*Data for this exercise:*

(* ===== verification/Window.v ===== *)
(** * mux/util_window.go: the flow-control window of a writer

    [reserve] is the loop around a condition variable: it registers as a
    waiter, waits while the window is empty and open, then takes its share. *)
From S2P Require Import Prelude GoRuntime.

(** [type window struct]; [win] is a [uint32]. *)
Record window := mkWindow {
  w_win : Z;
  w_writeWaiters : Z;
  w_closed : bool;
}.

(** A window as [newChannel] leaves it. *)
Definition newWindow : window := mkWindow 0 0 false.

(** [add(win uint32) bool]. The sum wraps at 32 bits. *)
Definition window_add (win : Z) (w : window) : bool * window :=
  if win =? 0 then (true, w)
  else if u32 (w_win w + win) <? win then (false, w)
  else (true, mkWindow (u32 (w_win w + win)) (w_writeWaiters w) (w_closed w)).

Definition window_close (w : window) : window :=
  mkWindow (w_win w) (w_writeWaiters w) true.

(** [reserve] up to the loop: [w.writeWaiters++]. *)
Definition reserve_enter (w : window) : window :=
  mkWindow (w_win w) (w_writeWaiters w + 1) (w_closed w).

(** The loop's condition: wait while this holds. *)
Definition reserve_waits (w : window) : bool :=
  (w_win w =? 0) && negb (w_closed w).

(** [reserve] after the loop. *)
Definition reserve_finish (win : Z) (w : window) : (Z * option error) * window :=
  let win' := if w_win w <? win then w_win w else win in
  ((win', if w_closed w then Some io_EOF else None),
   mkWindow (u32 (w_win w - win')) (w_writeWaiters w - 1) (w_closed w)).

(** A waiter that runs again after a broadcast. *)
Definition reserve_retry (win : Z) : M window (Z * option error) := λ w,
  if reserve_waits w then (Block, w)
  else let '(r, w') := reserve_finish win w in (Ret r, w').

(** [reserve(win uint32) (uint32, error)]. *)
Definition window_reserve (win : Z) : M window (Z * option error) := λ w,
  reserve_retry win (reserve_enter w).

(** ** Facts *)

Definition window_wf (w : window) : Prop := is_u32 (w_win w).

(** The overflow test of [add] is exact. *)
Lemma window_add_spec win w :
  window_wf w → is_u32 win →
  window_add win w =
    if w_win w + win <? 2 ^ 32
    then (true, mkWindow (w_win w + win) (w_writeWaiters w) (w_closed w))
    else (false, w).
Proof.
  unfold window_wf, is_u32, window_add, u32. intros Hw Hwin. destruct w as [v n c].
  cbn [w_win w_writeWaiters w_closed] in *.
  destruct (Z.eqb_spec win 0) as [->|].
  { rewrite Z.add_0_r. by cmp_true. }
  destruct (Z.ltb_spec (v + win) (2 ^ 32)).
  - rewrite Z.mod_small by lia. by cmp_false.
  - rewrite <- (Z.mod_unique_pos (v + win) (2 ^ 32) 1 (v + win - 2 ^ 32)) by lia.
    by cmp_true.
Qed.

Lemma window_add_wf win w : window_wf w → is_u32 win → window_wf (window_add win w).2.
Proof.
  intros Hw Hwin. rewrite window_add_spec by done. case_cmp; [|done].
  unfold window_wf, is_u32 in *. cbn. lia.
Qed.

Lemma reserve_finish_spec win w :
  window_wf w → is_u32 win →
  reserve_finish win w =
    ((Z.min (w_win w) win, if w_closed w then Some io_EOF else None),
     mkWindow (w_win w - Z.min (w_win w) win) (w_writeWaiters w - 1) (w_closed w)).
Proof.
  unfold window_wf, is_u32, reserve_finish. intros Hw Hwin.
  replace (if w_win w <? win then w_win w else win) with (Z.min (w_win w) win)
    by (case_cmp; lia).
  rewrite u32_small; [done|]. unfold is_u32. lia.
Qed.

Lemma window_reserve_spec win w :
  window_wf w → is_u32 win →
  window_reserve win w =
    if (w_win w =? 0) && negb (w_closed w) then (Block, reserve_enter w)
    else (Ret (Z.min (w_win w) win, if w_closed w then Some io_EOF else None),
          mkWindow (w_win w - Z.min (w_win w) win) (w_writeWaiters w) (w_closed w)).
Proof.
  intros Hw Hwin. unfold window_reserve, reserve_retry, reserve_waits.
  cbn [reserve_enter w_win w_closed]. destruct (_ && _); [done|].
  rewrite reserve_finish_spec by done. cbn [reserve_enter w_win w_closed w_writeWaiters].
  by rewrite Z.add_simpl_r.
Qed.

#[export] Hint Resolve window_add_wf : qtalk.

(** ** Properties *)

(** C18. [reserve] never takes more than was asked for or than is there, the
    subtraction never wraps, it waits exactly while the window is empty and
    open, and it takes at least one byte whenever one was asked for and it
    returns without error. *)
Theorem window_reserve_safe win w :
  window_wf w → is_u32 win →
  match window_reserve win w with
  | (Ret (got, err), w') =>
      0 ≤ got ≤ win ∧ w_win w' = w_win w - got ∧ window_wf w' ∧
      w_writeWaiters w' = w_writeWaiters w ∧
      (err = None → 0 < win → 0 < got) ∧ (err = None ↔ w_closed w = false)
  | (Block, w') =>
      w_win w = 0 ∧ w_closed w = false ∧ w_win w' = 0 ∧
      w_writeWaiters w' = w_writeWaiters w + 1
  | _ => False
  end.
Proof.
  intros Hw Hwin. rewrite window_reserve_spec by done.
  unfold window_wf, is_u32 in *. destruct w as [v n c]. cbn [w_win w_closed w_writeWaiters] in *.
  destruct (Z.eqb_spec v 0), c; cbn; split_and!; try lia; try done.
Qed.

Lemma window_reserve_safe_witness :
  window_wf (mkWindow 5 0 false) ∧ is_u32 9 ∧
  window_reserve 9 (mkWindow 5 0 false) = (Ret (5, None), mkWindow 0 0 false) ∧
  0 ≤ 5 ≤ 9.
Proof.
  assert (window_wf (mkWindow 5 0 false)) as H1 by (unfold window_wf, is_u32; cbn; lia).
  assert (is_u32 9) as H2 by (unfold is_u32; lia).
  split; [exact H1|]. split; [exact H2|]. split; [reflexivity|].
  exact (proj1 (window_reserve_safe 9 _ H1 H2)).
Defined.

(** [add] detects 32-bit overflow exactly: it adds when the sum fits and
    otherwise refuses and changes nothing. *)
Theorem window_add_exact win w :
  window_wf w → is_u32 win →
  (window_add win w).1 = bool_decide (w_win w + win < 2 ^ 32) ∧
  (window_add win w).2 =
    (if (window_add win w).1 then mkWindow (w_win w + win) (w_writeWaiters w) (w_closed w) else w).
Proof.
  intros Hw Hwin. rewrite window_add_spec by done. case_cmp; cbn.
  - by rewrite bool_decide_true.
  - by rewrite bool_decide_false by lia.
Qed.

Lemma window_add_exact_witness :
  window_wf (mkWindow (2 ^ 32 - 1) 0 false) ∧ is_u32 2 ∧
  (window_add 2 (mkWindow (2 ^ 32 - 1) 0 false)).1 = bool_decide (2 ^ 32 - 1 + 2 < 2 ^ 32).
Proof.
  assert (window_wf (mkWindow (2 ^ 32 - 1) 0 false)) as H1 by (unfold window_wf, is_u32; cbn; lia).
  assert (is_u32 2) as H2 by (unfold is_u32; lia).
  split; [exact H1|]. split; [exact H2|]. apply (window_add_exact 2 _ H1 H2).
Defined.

*Try it:*
Retype every line up to and including the one that contains "w_writeWaiters : Z;", beginning at the first line of the records, with no edits.

*Answer to this exercise:*
(* ===== verification/Window.v ===== *)
(** * mux/util_window.go: the flow-control window of a writer

    [reserve] is the loop around a condition variable: it registers as a
    waiter, waits while the window is empty and open, then takes its share. *)
From S2P Require Import Prelude GoRuntime.

(** [type window struct]; [win] is a [uint32]. *)
Record window := mkWindow {
  w_win : Z;
  w_writeWaiters : Z;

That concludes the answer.